*Data to examine*:
'''
(** [(2 + x) exp(-x) - (2 - x)] and its derivative. *)
Lemma delayed_gap_deriv (c : R) :
  derivable_pt_lim (fun x => (2 + x) * exp (- x) - (2 - x)) c
                   (1 - (1 + c) * exp (- c)).
Proof.
  apply (derivable_pt_lim_ext
           (minus_fct (mult_fct (plus_fct (fct_cte 2) id)
                                (comp exp (opp_fct id)))
                      (minus_fct (fct_cte 2) id))).
  { intros y. reflexivity. }
  replace (1 - (1 + c) * exp (- c))
    with (((0 + 1) * comp exp (opp_fct id) c
           + plus_fct (fct_cte 2) id c * (exp (opp_fct id c) * - 1))
          - (0 - 1))
    by (unfold comp, opp_fct, plus_fct, fct_cte, id; ring).
  apply derivable_pt_lim_minus.
  - apply derivable_pt_lim_mult.
    + apply derivable_pt_lim_plus;
        [apply derivable_pt_lim_const | apply derivable_pt_lim_id].
    + apply derivable_pt_lim_comp.
      * apply derivable_pt_lim_opp, derivable_pt_lim_id.
      * apply derivable_pt_lim_exp.
  - apply derivable_pt_lim_minus;
      [apply derivable_pt_lim_const | apply derivable_pt_lim_id].
Qed.

Lemma exp_neg_below_one (x : R) : 0 < x -> (1 + x) * exp (- x) < 1.
Proof.
  intros Hx. pose proof (exp_ineq1 x ltac:(lra)) as H.
  pose proof (exp_pos (- x)) as He.
  pose proof (exp_neg_times x) as Hm.
  nra.
Qed.

Lemma delayed_gap_pos (x : R) : 0 < x -> 2 - x < (2 + x) * exp (- x).
Proof.
  intros Hx.
  destruct (MVT_cor2 (fun x => (2 + x) * exp (- x) - (2 - x))
                     (fun c => 1 - (1 + c) * exp (- c)) 0 x Hx)
    as (c & Hc & Hin).
  { intros c _. apply delayed_gap_deriv. }
  cbv beta in Hc.
  replace (- 0) with 0 in Hc by ring. rewrite exp_0 in Hc.
  pose proof (exp_neg_below_one c ltac:(lra)) as Hd.
  assert (0 < (1 - (1 + c) * exp (- c)) * (x - 0)) by (apply Rmult_lt_0_compat; lra).
  lra.
Qed.

Section MwaFacts.

Variable gamma : R -> R.
Variable gammainc : R -> R -> R.

(** X20: for the exponential ([power = 0]) and the delayed-exponential
    ([power = 1]) history, with [tau > 0] and [tage > 0] and the special
    functions taking their values at [tage/tau], the closed form puts the
    mass-weighted age strictly between 0 and [tage]. *)
Theorem parametric_mwa_in_range (tau tage power : R) :
  0 < tau -> 0 < tage ->
  special_functions_at gamma gammainc (tage / tau) ->
  power = 0 \/ power = 1 ->
  0 < parametric_mwa gamma gammainc tau tage power < tage.
Proof.
  intros Htau Htage (G2 & G3 & P1 & P2 & P3) Hpow.
  assert (Hx : 0 < tage / tau)
    by (apply Rmult_lt_0_compat; [lra | now apply Rinv_0_lt_compat]).
  assert (Etage : tage = tage / tau * tau) by (field; lra).
  set (x := tage / tau) in *.
  pose proof (exp_pos (- x)) as He.
  pose proof (exp_neg_below_one x Hx) as HA.
  pose proof (exp_ineq1 (- x) ltac:(lra)) as Hlow.
  unfold parametric_mwa. fold x.
  destruct Hpow as [-> | ->].
  - replace (0 + 2) with 2 by ring. replace (0 + 1) with 1 by ring.
    rewrite G2, P1, P2.
    assert (HB : 0 < 1 - exp (- x)) by nra.
    assert (Hq : 0 < (1 - (1 + x) * exp (- x)) / (1 - exp (- x)) < x).
    { split.
      - apply Rmult_lt_0_compat; [lra | now apply Rinv_0_lt_compat].
      - apply (Rmult_lt_reg_r (1 - exp (- x))); [exact HB |].
        unfold Rdiv. rewrite Rmult_assoc, Rinv_l by lra. nra. }
    replace ((1 - (1 + x) * exp (- x)) * 1 / (1 - exp (- x)) * tau)
      with ((1 - (1 + x) * exp (- x)) / (1 - exp (- x)) * tau)
      by (unfold Rdiv; ring).
    nra.
  - replace (1 + 2) with 3 by ring. replace (1 + 1) with 2 by ring.
    rewrite G3, P2, P3.
    pose proof (delayed_gap_pos x Hx) as Hgap.
    assert (HC : 0 < 1 - (1 + x + x ^ 2 / 2) * exp (- x)).
    { pose proof (exp_pos_lower3 x ltac:(lra)) as H3.
      pose proof (exp_neg_times x) as Hm.
      assert (0 < x ^ 3) by (apply pow_lt; exact Hx).
      assert ((1 + x + x ^ 2 / 2) * exp (- x) < exp x * exp (- x)).
      { apply Rmult_lt_compat_r; [exact He | lra]. }
      lra. }
    assert (Hq : 0 < (1 - (1 + x + x ^ 2 / 2) * exp (- x)) * 2
                     / (1 - (1 + x) * exp (- x)) < x).
    { split.
      - apply Rmult_lt_0_compat; [lra |]. apply Rinv_0_lt_compat. lra.
      - apply (Rmult_lt_reg_r (1 - (1 + x) * exp (- x))); [lra |].
        unfold Rdiv. rewrite Rmult_assoc, Rinv_l by lra. nra. }
    nra.
Qed.

End MwaFacts.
'''
Produce a verbatim copy of each record above.

*Response below*:
(** [(2 + x) exp(-x) - (2 - x)] and its derivative. *)
Lemma delayed_gap_deriv (c : R) :
  derivable_pt_lim (fun x => (2 + x) * exp (- x) - (2 - x)) c
                   (1 - (1 + c) * exp (- c)).
Proof.
  apply (derivable_pt_lim_ext
           (minus_fct (mult_fct (plus_fct (fct_cte 2) id)
                                (comp exp (opp_fct id)))
                      (minus_fct (fct_cte 2) id))).
  { intros y. reflexivity. }
  replace (1 - (1 + c) * exp (- c))
    with (((0 + 1) * comp exp (opp_fct id) c
           + plus_fct (fct_cte 2) id c * (exp (opp_fct id c) * - 1))
          - (0 - 1))
    by (unfold comp, opp_fct, plus_fct, fct_cte, id; ring).
  apply derivable_pt_lim_minus.
  - apply derivable_pt_lim_mult.
    + apply derivable_pt_lim_plus;
        [apply derivable_pt_lim_const | apply derivable_pt_lim_id].
    + apply derivable_pt_lim_comp.
      * apply derivable_pt_lim_opp, derivable_pt_lim_id.
      * apply derivable_pt_lim_exp.
  - apply derivable_pt_lim_minus;
      [apply derivable_pt_lim_const | apply derivable_pt_lim_id].
Qed.

Lemma exp_neg_below_one (x : R) : 0 < x -> (1 + x) * exp (- x) < 1.
Proof.
  intros Hx. pose proof (exp_ineq1 x ltac:(lra)) as H.
  pose proof (exp_pos (- x)) as He.
  pose proof (exp_neg_times x) as Hm.
  nra.
Qed.

Lemma delayed_gap_pos (x : R) : 0 < x -> 2 - x < (2 + x) * exp (- x).
Proof.
  intros Hx.
  destruct (MVT_cor2 (fun x => (2 + x) * exp (- x) - (2 - x))
                     (fun c => 1 - (1 + c) * exp (- c)) 0 x Hx)
    as (c & Hc & Hin).
  { intros c _. apply delayed_gap_deriv. }
  cbv beta in Hc.
  replace (- 0) with 0 in Hc by ring. rewrite exp_0 in Hc.
  pose proof (exp_neg_below_one c ltac:(lra)) as Hd.
  assert (0 < (1 - (1 + c) * exp (- c)) * (x - 0)) by (apply Rmult_lt_0_compat; lra).
  lra.
Qed.

Section MwaFacts.

Variable gamma : R -> R.
Variable gammainc : R -> R -> R.

(** X20: for the exponential ([power = 0]) and the delayed-exponential
    ([power = 1]) history, with [tau > 0] and [tage > 0] and the special
    functions taking their values at [tage/tau], the closed form puts the
    mass-weighted age strictly between 0 and [tage]. *)
Theorem parametric_mwa_in_range (tau tage power : R) :
  0 < tau -> 0 < tage ->
  special_functions_at gamma gammainc (tage / tau) ->
  power = 0 \/ power = 1 ->
  0 < parametric_mwa gamma gammainc tau tage power < tage.
Proof.
  intros Htau Htage (G2 & G3 & P1 & P2 & P3) Hpow.
  assert (Hx : 0 < tage / tau)
    by (apply Rmult_lt_0_compat; [lra | now apply Rinv_0_lt_compat]).
  assert (Etage : tage = tage / tau * tau) by (field; lra).
  set (x := tage / tau) in *.
  pose proof (exp_pos (- x)) as He.
  pose proof (exp_neg_below_one x Hx) as HA.
  pose proof (exp_ineq1 (- x) ltac:(lra)) as Hlow.
  unfold parametric_mwa. fold x.
  destruct Hpow as [-> | ->].
  - replace (0 + 2) with 2 by ring. replace (0 + 1) with 1 by ring.
    rewrite G2, P1, P2.
    assert (HB : 0 < 1 - exp (- x)) by nra.
    assert (Hq : 0 < (1 - (1 + x) * exp (- x)) / (1 - exp (- x)) < x).
    { split.
      - apply Rmult_lt_0_compat; [lra | now apply Rinv_0_lt_compat].
      - apply (Rmult_lt_reg_r (1 - exp (- x))); [exact HB |].
        unfold Rdiv. rewrite Rmult_assoc, Rinv_l by lra. nra. }
    replace ((1 - (1 + x) * exp (- x)) * 1 / (1 - exp (- x)) * tau)
      with ((1 - (1 + x) * exp (- x)) / (1 - exp (- x)) * tau)
      by (unfold Rdiv; ring).
    nra.
  - replace (1 + 2) with 3 by ring. replace (1 + 1) with 2 by ring.
    rewrite G3, P2, P3.
    pose proof (delayed_gap_pos x Hx) as Hgap.
    assert (HC : 0 < 1 - (1 + x + x ^ 2 / 2) * exp (- x)).
    { pose proof (exp_pos_lower3 x ltac:(lra)) as H3.
      pose proof (exp_neg_times x) as Hm.
      assert (0 < x ^ 3) by (apply pow_lt; exact Hx).
      assert ((1 + x + x ^ 2 / 2) * exp (- x) < exp x * exp (- x)).
      { apply Rmult_lt_compat_r; [exact He | lra]. }
      lra. }
    assert (Hq : 0 < (1 - (1 + x + x ^ 2 / 2) * exp (- x)) * 2
                     / (1 - (1 + x) * exp (- x)) < x).
    { split.
      - apply Rmult_lt_0_compat; [lra |]. apply Rinv_0_lt_compat. lra.
      - apply (Rmult_lt_reg_r (1 - (1 + x) * exp (- x))); [lra |].
        unfold Rdiv. rewrite Rmult_assoc, Rinv_l by lra. nra. }
    nra.
Qed.

End MwaFacts.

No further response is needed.